The max_jobs_per_hour setting prevents runaway warming from unusual traffic patterns. If the limit is reached, additional miss-triggered jobs queue for the next hour.

When Miss Triggers Fire

Common scenarios that produce repeated misses:

  • A new agent type starts requesting artifacts not covered by connect warming.
  • A repository has selective warming configured but agents need additional artifact types.
  • Code changes in untracked branches create demand for entries not covered by commit warming.
  • Custom artifact types defined after initial repository connection.

Viewing Miss Patterns

The console shows miss frequency data under Settings → Engineering Cache → Analytics:

  • Top miss patterns by repository and artifact type.
  • Miss-to-hit conversion rate after warming.
  • Artifacts most frequently promoted by miss triggers.

Trigger Priority and Ordering

When multiple triggers fire simultaneously (e.g., a commit arrives while miss-triggered jobs are queued), the warmer processes jobs in priority order:

  1. Commit-triggered jobs — highest priority (freshness-critical).
  2. Connect-triggered jobs — medium priority (baseline coverage).
  3. Miss-triggered jobs — lowest priority (adaptive improvement).

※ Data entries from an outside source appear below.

(** ** Expiry *)

Lemma is_expired_lapsed (now : datetime) (page : HTMLPage) :
  is_expired now page = true ↔ lapsed now (expires_at page).
Proof.
  unfold is_expired, lapsed. destruct (expires_at page) as [e|].
  - rewrite Z.gtb_ltb, Z.ltb_lt. split; [by eauto|].
    by intros (e' & [= <-] & H).
  - split; [done|]. by intros (e & ? & _).
Qed.

Lemma cleanup_filter_lapsed (now : datetime) (page : HTMLPage) :
  cleanup_filter now page = true ↔ lapsed now (expires_at page).
Proof.
  unfold cleanup_filter, lapsed. destruct (expires_at page) as [e|].
  - rewrite bool_decide_true by done. simpl. rewrite Z.ltb_lt.
    split; [by eauto|]. by intros (e' & [= <-] & H).
  - rewrite bool_decide_false by (by intros []). simpl.
    split; [done|]. by intros (e & ? & _).
Qed.

Lemma cleanup_filter_is_expired (now : datetime) (page : HTMLPage) :
  cleanup_filter now page = is_expired now page.
Proof.
  apply eq_true_iff_eq. by rewrite cleanup_filter_lapsed, is_expired_lapsed.
Qed.

(** C2. A page is expired exactly when its [expires_at] is present and
    strictly less than the current time: a page without [expires_at] is
    never expired, and a page whose [expires_at] is the current time
    itself is not expired. *)
Theorem is_expired_iff (now : datetime) (page : HTMLPage) :
  (is_expired now page = true
   ↔ ∃ e, expires_at page = Some e ∧ e < now)
  ∧ (expires_at page = None → is_expired now page = false)
  ∧ (expires_at page = Some now → is_expired now page = false).
Proof.
  split; [apply is_expired_lapsed|].
  unfold is_expired. split; intros ->; [done|].
  rewrite Z.gtb_ltb. apply Z.ltb_irrefl.
Qed.

(** ** The clean-up job *)

Section Cleanup.

Variable env : Env.
Variable t : table.
Hypothesis Hdelete : delete_ok env = true.
Hypothesis Hcommit : commit_ok env = true.

Let now := now_cleanup env.

(** With the database answering, the job ends normally, leaves the rows
    its filter does not select, and prints the count when positive. *)
Lemma run_cleanup_expired_pages :
  run (cleanup_expired_pages env) t
  = let deleted := Z.of_nat (size (selected (cleanup_filter now) t)) in
    {| outcome := Ok tt;
       table_after := unselected (cleanup_filter now) t;
       printed :=
         if deleted >? 0
         then ["Cleaned up " +:+ str_of_int deleted +:+ " expired page(s)"]
         else [] |}.
Proof.
  unfold run, cleanup_expired_pages, bind, query_delete, db_commit.
  rewrite Hdelete, Hcommit. cbn.
  fold now. by destruct (_ >? 0).
Qed.

Lemma cleanup_table_after :
  table_after (run (cleanup_expired_pages env) t)
  = unselected (cleanup_filter now) t.
Proof. by rewrite run_cleanup_expired_pages. Qed.

End Cleanup.

Lemma cleanup_lookup_Some (now : datetime) (t : table) (k : string) (r : Row) :
  unselected (cleanup_filter now) t !! k = Some r
  ↔ t !! k = Some r ∧ ¬ lapsed now (row_expires_at r).
Proof.
  rewrite unselected_lookup.
  destruct (t !! k) as [r'|]; [|by split; [|intros []]].
  pose proof (cleanup_filter_lapsed now (page_of k r')) as Hl. simpl in Hl.
  destruct (cleanup_filter now (page_of k r')).
  - split; [done|]. intros [[= <-] Hn]. destruct Hn. by apply Hl.
  - split.
    + intros [= <-]. split; [done|]. intros Hn. by apply Hl in Hn.
    + by intros [? _].
Qed.

Lemma run_query_delete (cond : HTMLPage → bool) (t : table) :
  outcome (run (query_delete true cond) t)
  = Ok (Z.of_nat (size (selected cond t))).
Proof. done. Qed.

(** C5, as the code has it.  The clean-up removes exactly the rows whose
    [expires_at] is present and strictly less than the time it reads, and
    no other row.  It returns nothing: the number of rows removed is the
    count of its bulk delete, which the job only prints, when it is
    positive.  Run again on the resulting table, with no row of the table
    lapsing between the two readings of the clock, it removes nothing. *)
Theorem cleanup_removes_exactly_the_lapsed (env1 env2 : Env) (t : table) :
  delete_ok env1 = true → commit_ok env1 = true →
  delete_ok env2 = true → commit_ok env2 = true →
  (∀ k r e, t !! k = Some r → row_expires_at r = Some e →
            ¬ (now_cleanup env1 ≤ e < now_cleanup env2)) →
  let first := run (cleanup_expired_pages env1) t in
  let second := run (cleanup_expired_pages env2) (table_after first) in
  let removed := Z.of_nat (size t) - Z.of_nat (size (table_after first)) in
  outcome first = Ok tt
  ∧ (∀ k r, table_after first !! k = Some r
            ↔ t !! k = Some r ∧ ¬ lapsed (now_cleanup env1) (row_expires_at r))
  ∧ outcome (run (query_delete (delete_ok env1)
                    (cleanup_filter (now_cleanup env1))) t) = Ok removed
  ∧ printed first
    = (if removed >? 0
       then ["Cleaned up " +:+ str_of_int removed +:+ " expired page(s)"]
       else [])
  ∧ outcome second = Ok tt
  ∧ table_after second = table_after first
  ∧ outcome (run (query_delete (delete_ok env2)
                    (cleanup_filter (now_cleanup env2))) (table_after first))
    = Ok 0
  ∧ printed second = [].
Proof.
  intros Hd1 Hc1 Hd2 Hc2 Hgap first second removed.
  subst first second removed.
  rewrite (run_cleanup_expired_pages env1 t Hd1 Hc1).
  cbn [outcome table_after printed].
  set (t1 := unselected (cleanup_filter (now_cleanup env1)) t).
  rewrite (run_cleanup_expired_pages env2 t1 Hd2 Hc2).
  cbn [outcome table_after printed].
  rewrite Hd1, Hd2, !run_query_delete.
  pose proof (selected_unselected_size (cleanup_filter (now_cleanup env1)) t)
    as Hsize. fold t1 in Hsize.
  assert (Z.of_nat (size t) - Z.of_nat (size t1)
          = Z.of_nat (size (selected (cleanup_filter (now_cleanup env1)) t)))
    as -> by lia.
  destruct (unselected_none (cleanup_filter (now_cleanup env2)) t1) as [-> ->].
  { intros k r [Hk Hn]%cleanup_lookup_Some.
    destruct (cleanup_filter (now_cleanup env2) (page_of k r)) eqn:E; [|done].
    apply cleanup_filter_lapsed in E as (e & He & Hlt). simpl in He.
    destruct (decide (e < now_cleanup env1)) as [Hlt1|Hge].
    - destruct Hn. by exists e.
    - destruct (Hgap k r e Hk He). lia. }
  rewrite map_size_empty. simpl.
  split; [done|]. split; [|done].
  intros k r. apply cleanup_lookup_Some.
Qed.

(** ** Reading a page *)

(** Unfolds a handler down to the table. *)
Ltac run_handler :=
  unfold run, view_page, page_info, bind, ret, raise, lift, query_first,
    db_delete, db_add, db_commit; cbn.

Section Read.

Variable env : Env.
Variable page_id : string.
Variable t : table.

Let now := now_is_expired env.

Lemma run_view_page :
  run (view_page env page_id) t
  = if select_ok env then
      match t !! page_id with
      | None => {| outcome := not_found; table_after := t; printed := [] |}
      | Some r =>
          if is_expired now (page_of page_id r) then purge env page_id t
          else {| outcome := Ok (row_content r); table_after := t;
                  printed := [] |}
      end
    else {| outcome := Raise OperationalError; table_after := t;
            printed := [] |}.
Proof.
  run_handler. unfold purge. fold now.
  destruct (select_ok env); [|done].
  destruct (t !! page_id) as [r|]; [|done]. cbn.
  destruct (is_expired now (page_of page_id r)); [|done].
  destruct (commit_ok env); done.
Qed.

Lemma run_page_info :
  run (page_info env page_id) t
  = if select_ok env then
      match t !! page_id with
      | None => {| outcome := not_found; table_after := t; printed := [] |}
      | Some r =>
          if is_expired now (page_of page_id r) then purge env page_id t
          else {| outcome := info_of env page_id r; table_after := t; printed := [] |}
      end
    else {| outcome := Raise OperationalError; table_after := t;
            printed := [] |}.
Proof.
  run_handler. unfold purge, info_of. fold now.
  destruct (select_ok env); [|done].
  destruct (t !! page_id) as [r|]; [|done]. cbn.
  destruct (is_expired now (page_of page_id r)).
  - destruct (commit_ok env); done.
  - by destruct (row_created_at r).
Qed.

End Read.

Lemma lapsed_is_expired (now : datetime) (page_id : string) (r : Row) :
  lapsed now (row_expires_at r) ↔ is_expired now (page_of page_id r) = true.
Proof. by rewrite is_expired_lapsed. Qed.

Lemma not_lapsed_is_expired (now : datetime) (page_id : string) (r : Row) :
  ¬ lapsed now (row_expires_at r) ↔ is_expired now (page_of page_id r) = false.
Proof.
  rewrite (lapsed_is_expired now page_id).
  by destruct (is_expired now (page_of page_id r)).
Qed.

This ordering ensures that accuracy-critical updates from commits are processed first, even under heavy queue load.

Disabling Specific Triggers

You can disable any trigger independently:

engineering_cache:
warmers:
on_connect:
enabled: true
on_commit:
enabled: true
on_miss:
enabled: false # Disable adaptive warming

Disabling the miss trigger is appropriate when you have full confidence in your connect and commit warming coverage and want to avoid any unplanned cache generation.

Next steps

For AI systems

  • Canonical terms: Keeptrusts, warmer triggers, on_connect, on_commit, on_miss, debounce, adaptive warming, tree hash comparison, cache warming priority.
  • Config keys: engineering_cache.warmers.on_connect.artifacts, engineering_cache.warmers.on_commit.branches, engineering_cache.warmers.on_commit.debounce_seconds, engineering_cache.warmers.on_miss.threshold, engineering_cache.warmers.on_miss.window_hours, engineering_cache.warmers.on_miss.max_jobs_per_hour.
  • Best next pages: Setting Up Cache Warmers, Tuning Cache Warmer Concurrency, Cache Invalidation Strategies.

For engineers

  • Connect trigger: fires once per repo on first connection, branch change, or reconnection. Builds all configured artifact types.
  • Commit trigger: partial refresh only — regenerates entries for changed paths using tree hash comparison. Set debounce_seconds: 30 to prevent queue flooding during rebases.
  • Miss trigger: adaptive — fires when same (task_type, codebase, artifact) accumulates 5+ misses in 24h. Capped by max_jobs_per_hour.
  • Priority order: commit (highest) → connect (medium) → miss (lowest).
  • Full manual warming: Settings → Engineering Cache → Repositories → select repo → Trigger Full Warming.
  • View miss patterns: Settings → Engineering Cache → Analytics shows top misses and conversion rates.

For leaders

  • Three-trigger architecture ensures cache stays fresh (commit), provides immediate baseline (connect), and adapts to actual usage (miss).
  • Debounce prevents cost spikes during rapid-fire commits (rebases, merge trains).
  • Miss-triggered warming identifies gaps in connect/commit coverage without manual intervention.
  • Priority ordering guarantees freshness-critical updates (commits) are never blocked by baseline or adaptive jobs.